Koutsoukas Alexios, Monaghan Keith J, Li Xiaoli, Huan Jun
Department of Electrical Engineering and Computer Sciences, University of Kansas, Lawrence, KS, 66047-7621, USA.
J Cheminform. 2017 Jun 28;9(1):42. doi: 10.1186/s13321-017-0226-y.
In recent years, research in artificial neural networks has resurged, now under the deep-learning umbrella, and grown extremely popular. Recently reported success of DL techniques in crowd-sourced QSAR and predictive toxicology competitions has showcased these methods as powerful tools in drug-discovery and toxicology research. The aim of this work was dual, first large number of hyper-parameter configurations were explored to investigate how they affect the performance of DNNs and could act as starting points when tuning DNNs and second their performance was compared to popular methods widely employed in the field of cheminformatics namely Naïve Bayes, k-nearest neighbor, random forest and support vector machines. Moreover, robustness of machine learning methods to different levels of artificially introduced noise was assessed. The open-source Caffe deep-learning framework and modern NVidia GPU units were utilized to carry out this study, allowing large number of DNN configurations to be explored.

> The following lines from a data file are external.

Lemma create_flat_encoder pushdown seed f id size k wasm d ct e tree idx :
  non_nest_types (data_type f) = true →
  create_logical_encoder pushdown seed f id size (mkColumnIndex k) wasm d ct = Ok (e, tree, idx) →
  (∃ p rng, e = FlatColEncoder p k ∧ create_physical_encoder (data_type f) size wasm d ct rng = Ok p) ∧
  idx = mkColumnIndex (k + 1) ∧ k + 1 < 2 ^ 32.
Proof.
  intros Hf Hc. unfold create_logical_encoder in Hc.
  assert (Hflat : (let! d := create_physical_encoder (data_type f) size wasm d ct
                              (seed (get_current_index (mkColumnIndex k))) in
     let! '(i, idx) := next_column_index (mkColumnIndex k) in
     Ok (FlatColEncoder d i, fb.mkLogicalTree fb.FLAT [], idx)) = Ok (e, tree, idx)).
  { revert Hc. destruct (data_type f); try done; cbn [create_encoder]; by rewrite Hf. }
  apply obind_Ok in Hflat as (p & Hphys & Hflat). unfold next_column_index in Hflat.
  cbn [current_index] in Hflat. apply obind_Ok in Hflat as ([i idx1] & Hi & [= <- _ <-]).
  apply obind_Ok in Hi as (k' & [Hk ->]%uadd_Ok & [= <- <-]). split; [by eexists p, _|done].
Qed.

Lemma create_flat_encoders pushdown seed wasm o sch encs idx :
  flat_schema sch →
  create_encoders (create_logical_encoder pushdown seed) wasm o sch = Ok (encs, idx) →
  length encs = length sch ∧ current_index idx = len sch ∧
  (sch ≠ [] → len sch < 2 ^ 32) ∧
  ∀ i f, sch !! i = Some f →
    ∃ p rng, map fst encs !! i = Some (FlatColEncoder p (Z.of_nat i)) ∧
      create_physical_encoder (data_type f) (iounit_size o) wasm (dictionary_type o) (opt_compression_type o) rng
      = Ok p.
Proof.
  intros Hflat Hc. unfold create_encoders, range in Hc.
  change ColumnIndexSequence_default with (mkColumnIndex (Z.of_nat 0)) in Hc.
  assert (Hgen : ∀ sch k ids encs idx, flat_schema sch → length ids = length sch →
    traverse_st (λ idx '(field_id, field),
      let! '(encoder, child_tree, idx) :=
        create_logical_encoder pushdown seed field (as_signed 32 field_id) (iounit_size o) idx wasm
          (dictionary_type o) (opt_compression_type o) in
      Ok ((encoder, child_tree), idx)) (mkColumnIndex (Z.of_nat k)) (zip ids sch) = Ok (encs, idx) →
    length encs = length sch ∧ current_index idx = Z.of_nat k + len sch ∧
    (sch ≠ [] → Z.of_nat k + len sch < 2 ^ 32) ∧
    ∀ i f, sch !! i = Some f →
      ∃ p rng, map fst encs !! i = Some (FlatColEncoder p (Z.of_nat (k + i))) ∧
        create_physical_encoder (data_type f) (iounit_size o) wasm (dictionary_type o) (opt_compression_type o) rng
        = Ok p).
  { clear sch encs idx Hflat Hc. intros sch. induction sch as [|f sch IH];
      intros k ids encs idx Hflat Hids Hc.
    - destruct ids; [|done]. cbn in Hc. simplify_eq. cbn. split_and!; [done| |done|intros i f Hi; done].
      change (len []) with 0. lia.
    - destruct ids as [|id ids]; [done|]. injection Hids as Hids. apply Forall_cons in Hflat as [Hf Hflat].
      cbn [zip zip_with traverse_st] in Hc. apply obind_Ok in Hc as ([et idx1] & Hc1 & Hc).
      apply obind_Ok in Hc1 as ([[e tree] idx2] & Hc1 & [= <- <-]).
      apply obind_Ok in Hc as ([encs' idx3] & Hc & [= <- <-]).
      apply create_flat_encoder in Hc1 as ((p & rng & -> & Hphys) & -> & Hk); [|done].
      replace (Z.of_nat k + 1) with (Z.of_nat (Datatypes.S k)) in Hc by lia.
      destruct (IH (Datatypes.S k) ids encs' idx3 Hflat Hids Hc) as (Hl & Hi & Hb & He).
      rewrite len_cons. split_and!.
      + cbn. by rewrite Hl.
      + lia.
      + intros _. destruct sch as [|f' sch]; [change (len []) with 0; lia|].
        specialize (Hb ltac:(done)). lia.
      + intros [|i] g Hg; cbn in Hg |- *.
        * injection Hg as <-. rewrite Nat.add_0_r. by exists p, rng.
        * replace (k + Datatypes.S i)%nat with (Datatypes.S k + i)%nat by lia. by apply He. }
  apply (Hgen sch 0%nat) in Hc; [exact Hc|done|]. rewrite length_seqZ. unfold len. lia.
Qed.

We show that feed-forward deep neural networks are capable of achieving strong classification performance and outperform shallow methods across diverse activity classes when optimized. Hyper-parameters that were found to play critical role are the activation function, dropout regularization, number hidden layers and number of neurons. When compared to the rest methods, tuned DNNs were found to statistically outperform, with p value <0.01 based on Wilcoxon statistical test. DNN achieved on average MCC units of 0.149 higher than NB, 0.092 than kNN, 0.052 than SVM with linear kernel, 0.021 than RF and finally 0.009 higher than SVM with radial basis function kernel. When exploring robustness to noise, non-linear methods were found to perform well when dealing with low levels of noise, lower than or equal to 20%, however when dealing with higher levels of noise, higher than 30%, the Naïve Bayes method was found to perform well and even outperform at the highest level of noise 50% more sophisticated methods across several datasets.
近年来,人工神经网络的研究再度兴起,如今在深度学习的范畴下,变得极为流行。近期报道的深度学习技术在众包定量构效关系(QSAR)和预测毒理学竞赛中的成功,已将这些方法展示为药物发现和毒理学研究中的强大工具。这项工作的目标有两个,首先探索大量超参数配置,以研究它们如何影响深度神经网络(DNN)的性能,并在调整DNN时作为起点,其次将其性能与化学信息学领域广泛使用的常用方法(即朴素贝叶斯、k近邻、随机森林和支持向量机)进行比较。此外,还评估了机器学习方法对不同水平人工引入噪声的鲁棒性。利用开源的Caffe深度学习框架和现代英伟达GPU单元来开展这项研究,从而能够探索大量的DNN配置。
我们表明,前馈深度神经网络在经过优化后,能够实现强大的分类性能,并且在各种活性类别上优于浅层方法。被发现起关键作用的超参数是激活函数、随机失活正则化、隐藏层数和神经元数量。与其他方法相比,经调整的DNN在统计学上表现更优,基于威尔科克森统计检验,p值<0.01。DNN平均马修斯相关系数(MCC)单位比朴素贝叶斯高0.149,比k近邻高0.092,比线性核支持向量机高0.052,比随机森林高0.021,最终比径向基函数核支持向量机高0.009。在探索对噪声的鲁棒性时,发现非线性方法在处理低于或等于20%的低水平噪声时表现良好,然而在处理高于30%的高水平噪声时,朴素贝叶斯方法表现良好,甚至在最高噪声水平50%时优于几个数据集中更复杂的方法。